– Спокойно шел бы себе на восток, – невольно улыбнувшись, ответил Фродо.
– Спокойно! – с негодованием подхватил Сэм. – Без всех, а главное, даже без меня? А ну как с вами что-нибудь случится? Кто вам поможет? Одному-то? Нет уж! Этого я, сударь, вынести не могу!
– Не можешь? А если ты погибнешь в дороге? Как по-твоему, я смогу это вынести? – спросил его Фродо. – Ведь я иду в Мордор!
– А то куда же? – отозвался Сэм. – Конечно, в Мордор. Вместе и пойдем.
– Послушай, Сэм, – сказал ему Фродо. – Сейчас вернутся все наши спутники и опять заведут бесконечные споры. А мне обязательно надо уйти. В этом – единственное спасение, пойми!
– Идти одному – погибель, а не спасение, – возразил Сэм. – Я тоже пойду. Или никто из нас никуда не пойдет. Да я все лодки сейчас продырявлю, чтобы не отпускать вас одного в Мордор!
Фродо благодарно и весело рассмеялся.
– Одну-то оставь, – сказал он Сэму. – Иначе, как мы переправимся через Андуин? Ладно, собирай свои пожитки, репей!
– Я мигом! – радостно откликнулся Сэм. – Вещевой-то мешок у меня уже собран. Только вот немного еды прихвачу...
Оттолкнувшись от берега, Фродо сказал:
– Значит, не удалось мне уйти одному. А ведь я, признаться, и рад, что не удалось. Ужасно рад, дорогой ты мой Сэм! Видно, так уж нам суждено судьбой – идти вместе до самого конца. Будем надеяться, что наши спутники сумеют отыскать безопасный путь. Но мы-то едва ли их когда-нибудь встретим.
– Гора с горой, говорят, не сходится, а мы ведь не горы, – возразил ему Сэм.
Два крохотных хоббита плыли на восток.
Фродо усердно работал веслами, но легкую лодку сносило течением. Утесы Скалистого остались позади; рев Оскаленного явственно приближался. Сэм старательно помогал хозяину – и все же медленно, очень медленно пересекали хоббиты могучий Андуин.
В конце концов они добрались до берега у южных склонов лесистого Наслуха. Вынув из лодки вещевые мешки, они оттащили ее от воды и спрятали за большим серым валуном.
А потом, не мешкая, пустились в путь.
СОТВОРЕНИЕ ДЕЙСТВИТЕЛЬНОСТИ
Еще не научившись читать, всякий ребенок узнаёт, что вначале была сказка, и волшебной сказкой открывается для него волшебный мир художественной литературы, мир животворного вымысла. На первой поре жизни действительность и сказка почти совпадают, по крайней мере, соседствуют и не противоречат, а подтверждают друг друга. Сперва так. Потом нередко наступает отталкивание от вымысла, и «всамделишное» и сказочное резко разграничиваются. Тяга к сказочному, однако, необязательно пропадает: одни продолжают читать сказки — того же Андерсена, например, — и совершенно всерьез сопереживают судьбу маленькой русалочки; другие увлекаются научной фантастикой, порой от сказок трудноотличимой; третьи с успехом совмещают то и другое, и все это, вместе взятое, вовсе не противостоит чтению книг о подлинной жизни, к которой читатели постепенно приобщаются.

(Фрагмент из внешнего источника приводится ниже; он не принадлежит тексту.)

(** C10. Whatever reads were made since (and however they completed),
    [getBuffer] of a reader returns the very ArrayBuffer the reader was
    constructed over and changes nothing: no buffer is allocated, so it is
    neither a copy nor a trimmed slice. The writer's [getBuffer], by
    contrast, returns a buffer that did not exist before the call. *)
Theorem reader_getBuffer_same_object
    (h : heap) (buffer : loc) (p : option Z) (ops : list rop) :
  let s := after rcall ops (h, SerialReader.constructor buffer p) in
  SerialReader.getBuffer s = (Normal buffer, s)
  /\ (forall (w : SerialWriter.t),
        exists b, fst (SerialWriter.getBuffer (h, w)) = Normal b /\ h !! b = None).
Proof.
  split.
  - unfold SerialReader.getBuffer, gets. f_equal. f_equal.
    apply (respects_after same_dv rcall ops same_dv_rcall).
  - intros w. eexists. split; [reflexivity |].
    apply not_elem_of_dom, is_fresh.
Qed.

(** ** The heap under allocation and stores *)

Lemma bytes_of_insert_eq (h : heap) (l : loc) (bs : list Z) :
  bytes_of (<[l := bs]> h) l = bs.
Proof. unfold bytes_of. by rewrite lookup_insert_eq. Qed.

Lemma bytes_of_insert_ne (h : heap) (l l' : loc) (bs : list Z) :
  l ≠ l' -> bytes_of (<[l := bs]> h) l' = bytes_of h l'.
Proof. intros Hne. unfold bytes_of. by rewrite lookup_insert_ne. Qed.

Lemma bytes_of_lookup (h : heap) (l : loc) (bs : list Z) :
  h !! l = Some bs -> bytes_of h l = bs.
Proof. intros Hl. unfold bytes_of. by rewrite Hl. Qed.

Lemma fresh_None (h : heap) : h !! fresh (dom h) = None.
Proof. apply not_elem_of_dom, is_fresh. Qed.

Lemma fresh_ne (h : heap) (l : loc) : is_Some (h !! l) -> l ≠ fresh (dom h).
Proof. intros [bs Hl] ->. rewrite fresh_None in Hl. discriminate. Qed.

Lemma Uint8Array_set_SetViewValue (target : loc) (source : list Z) (offset : Z) (h : heap) :
  Uint8Array_set target source offset h = DataView.SetViewValue target offset source h.
Proof.
  unfold Uint8Array_set, DataView.SetViewValue, byteLength.
  by rewrite (Z.add_comm offset).
Qed.

(** A store changes one buffer, in place: every buffer keeps its length,
    and every other buffer its bytes. *)
Lemma SetViewValue_other (dv : loc) (index : Z) (raw : list Z) (h : heap) (l : loc) :
  l ≠ dv -> snd (DataView.SetViewValue dv index raw h) !! l = h !! l.
Proof.
  intros Hne. unfold DataView.SetViewValue.
  destruct (_ || _); simpl; [reflexivity |]. by rewrite lookup_insert_ne.
Qed.
(** * WordPress WXR to PDF: a Rocq model of [wxr-to-pdf.py]

    The development follows the three stages of the script:
    the export parser ([parse_wxr]), the content normaliser
    ([replace_shortcode_captions], [replace_urls], [convert_to_paragraphs],
    [preprocess_comments]) and the document assembler ([create_pdf]).

    Python strings are modelled by [string]; a character is an [ascii],
    that is a code point below 256.  A Python value that may be [None]
    is an [option].  Exceptions are results of an error monad that also
    collects the lines written by [print]. *)

From Stdlib Require Import String Ascii List Bool Arith ZArith Lia DecimalString
Sorted Permutation.
Import ListNotations.
Open Scope string_scope.

(** ** Characters and string helpers *)

Definition nl : ascii := "010"%char.
Definition dq : ascii := "034"%char.
Definition NL : string := String nl EmptyString.
Definition DQ : string := String dq EmptyString.

(** [str.isspace] on code points below 256. *)
Definition is_space (c : ascii) : bool :=
  let n := nat_of_ascii c in
  (Nat.leb 9 n && Nat.leb n 13) || (Nat.leb 28 n && Nat.leb n 32)
  || Nat.eqb n 133 || Nat.eqb n 160.

Fixpoint lstrip (s : string) : string :=
  match s with
  | EmptyString => EmptyString
  | String c s' => if is_space c then lstrip s' else s
  end.
Lemma handler_bad_state (path state startURL : string) (r : Request) (ch : chan) :
  Path r = path ->
  Values_Get (Query r) "state" <> "" ->
  Values_Get (Query r) "state" <> state ->
  handler path state startURL r ch =
    (http_Error "bad state" StatusPreconditionFailed, ch).
Proof.
  intros Hp Hne Hbad. unfold handler. rewrite Hp.
  destruct (decide (path <> path)) as [?|_]; [congruence|].
  destruct (decide (_ = "")) as [?|_]; [congruence|].
  destruct (decide (_ <> state)) as [_|?]; [reflexivity|contradiction].
Qed.

Lemma bad_state_not_concluding (path state : string) (r : Request) :
  Values_Get (Query r) "state" <> state -> concluding path state r = false.
Proof.
  intros H. unfold concluding. apply andb_false_iff. right.
  apply bool_decide_eq_false. exact H.
Qed.

(** Requests without a [state] parameter only produce redirects. *)
Lemma probes_run (path state startURL : string) (rs : list Request) (s : FlowState) :
  Forall (fun r => Path r = path /\ Query r !! "state" = None) rs ->
  flow_run path state startURL s (map EvRequest rs) =
    mkFlow (fl_ch s) (fl_done s) (fl_orch s) (fl_delivered s)
           (fl_responses s ++ map (fun _ => http_Redirect startURL StatusFound) rs).
Proof.
  revert s. induction rs as [|r rs IH]; intros s Hrs; simpl.
  - rewrite app_nil_r. destruct s; reflexivity.
  - inversion Hrs as [|? ? [Hp Hq] Hrest]; subst.
    rewrite (handler_no_state _ state startURL r (fl_ch s) eq_refl Hq).
    rewrite IH by exact Hrest. simpl. rewrite <- app_assoc. reflexivity.
Qed.

(** C2 (amended): the orchestrator receives at most one CallbackResult
    in any schedule.  Take the first request with the expected path and
    state, in a schedule where before it the serve loop has not ended
    and the context has not been cancelled, and where the context is not
    cancelled before the orchestrator's select has run after it: when
    that request carries a non-empty code and no non-empty error
    parameter, the orchestrator receives exactly that code, once, and
    nothing that arrives later (duplicates, errors, a failing serve
    loop, a cancellation after the select) replaces or repeats it. *)
Theorem single_slot_delivery (path state startURL : string)
    (pre : list Event) (r : Request) (c : string)
    (post1 : list Event) (b : bool) (post2 : list Event) :
  state <> "" ->
  forallb (quiet path state) pre = true ->
  concluding path state r = true ->
  Values_Get (Query r) "error" = "" ->
  Values_Get (Query r) "code" = c ->
  c <> "" ->
  forallb no_cancel post1 = true ->
  (forall evs : list Event,
     (List.length (fl_delivered (flow_run path state startURL flow_init evs)) <= 1)%nat) /\
  let s := flow_run path state startURL flow_init
             (pre ++ EvRequest r :: post1 ++ EvSelect b :: post2) in
  fl_orch s = GotResp (mkResp c None) /\ fl_delivered s = [mkResp c None].
Proof.
  intros Hst Hpre Hr He Hc Hne Hpost1. split.
  - intros evs. apply delivered_at_most_one.
  - assert (callback_resp (Query r) = mkResp c None) as Hresp.
    { unfold callback_resp. rewrite He, Hc.
      destruct (decide ("" <> "")) as [?|_]; [congruence|].
      destruct (decide (c <> "")) as [_|?]; [reflexivity|contradiction]. }
    rewrite <- Hresp.
    apply first_concluding_wins; assumption.
Qed.

Lemma single_slot_delivery_witness :
  Scenario.state0 <> "" /\
  forallb (quiet Scenario.path0 Scenario.state0)
          [EvRequest Scenario.req_probe; EvRequest Scenario.req_forged] = true /\
  concluding Scenario.path0 Scenario.state0 Scenario.req_code = true /\
  (let s := flow_run Scenario.path0 Scenario.state0 Scenario.start0 flow_init
              ([EvRequest Scenario.req_probe; EvRequest Scenario.req_forged] ++
               EvRequest Scenario.req_code ::
               [EvRequest Scenario.req_error] ++
               EvSelect true :: [EvRequest Scenario.req_code; EvCtxDone]) in
   fl_orch s = GotResp (mkResp "ABC123" None) /\
   fl_delivered s = [mkResp "ABC123" None]).
Proof.
  split; [discriminate|].
  split; [vm_compute; reflexivity|].
  split; [vm_compute; reflexivity|].
  apply (single_slot_delivery Scenario.path0 Scenario.state0 Scenario.start0
           [EvRequest Scenario.req_probe; EvRequest Scenario.req_forged]
           Scenario.req_code "ABC123"
           [EvRequest Scenario.req_error] true
           [EvRequest Scenario.req_code; EvCtxDone]).
  - discriminate.
  - vm_compute; reflexivity.
  - vm_compute; reflexivity.
  - vm_compute; reflexivity.
  - vm_compute; reflexivity.
  - discriminate.
  - vm_compute; reflexivity.
Defined.

(** C2 as stated fails: a request with the expected path and state that
    carries a code, and an error parameter next to it, concludes the
    flow with the error; the code is never delivered. *)
Lemma code_beside_error_not_delivered :
  concluding Scenario.path0 Scenario.state0 Scenario.req_error_and_code = true /\
  Values_Get (Query Scenario.req_error_and_code) "code" = "ABC123" /\
  let s := flow_run Scenario.path0 Scenario.state0 Scenario.start0 flow_init
             [EvRequest Scenario.req_error_and_code; EvSelect true] in
  fl_delivered s =
    [mkResp "" (Some (errorString "OAuth server returned error: access_denied"))] /\
  fl_delivered s <> [mkResp "ABC123" None].
Proof.
  vm_compute. repeat split; try reflexivity. discriminate.
Qed.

Подлинной, сказали мы, но это вовсе не значит жизни без чудес, наоборот! Если мировосприятие подростка не тускнеет и не скучнеет, если он, как на самом деле ему и положено, видит окружающий — и не только окружающий — мир свежим и обостренным взглядом, то он и осознает жизнь как чудо и как обещание чудес.
Положим, к детской наивности и простодушию возврата нет, как и для человечества нет возврата к тому античному времени, искусство которого Карл Маркс считал «нормой и недосягаемым образцом». Но возврата и не нужно: чем больше в человеке настоящей «взрослости», тем ему легче с детьми, тем ему понятнее — на новом уровне — та правда, которую он сам ребенком видел в волшебных сказках. Ведь сказки сочиняют взрослые — и совсем не только для детей, хотя для них, разумеется, в первую очередь.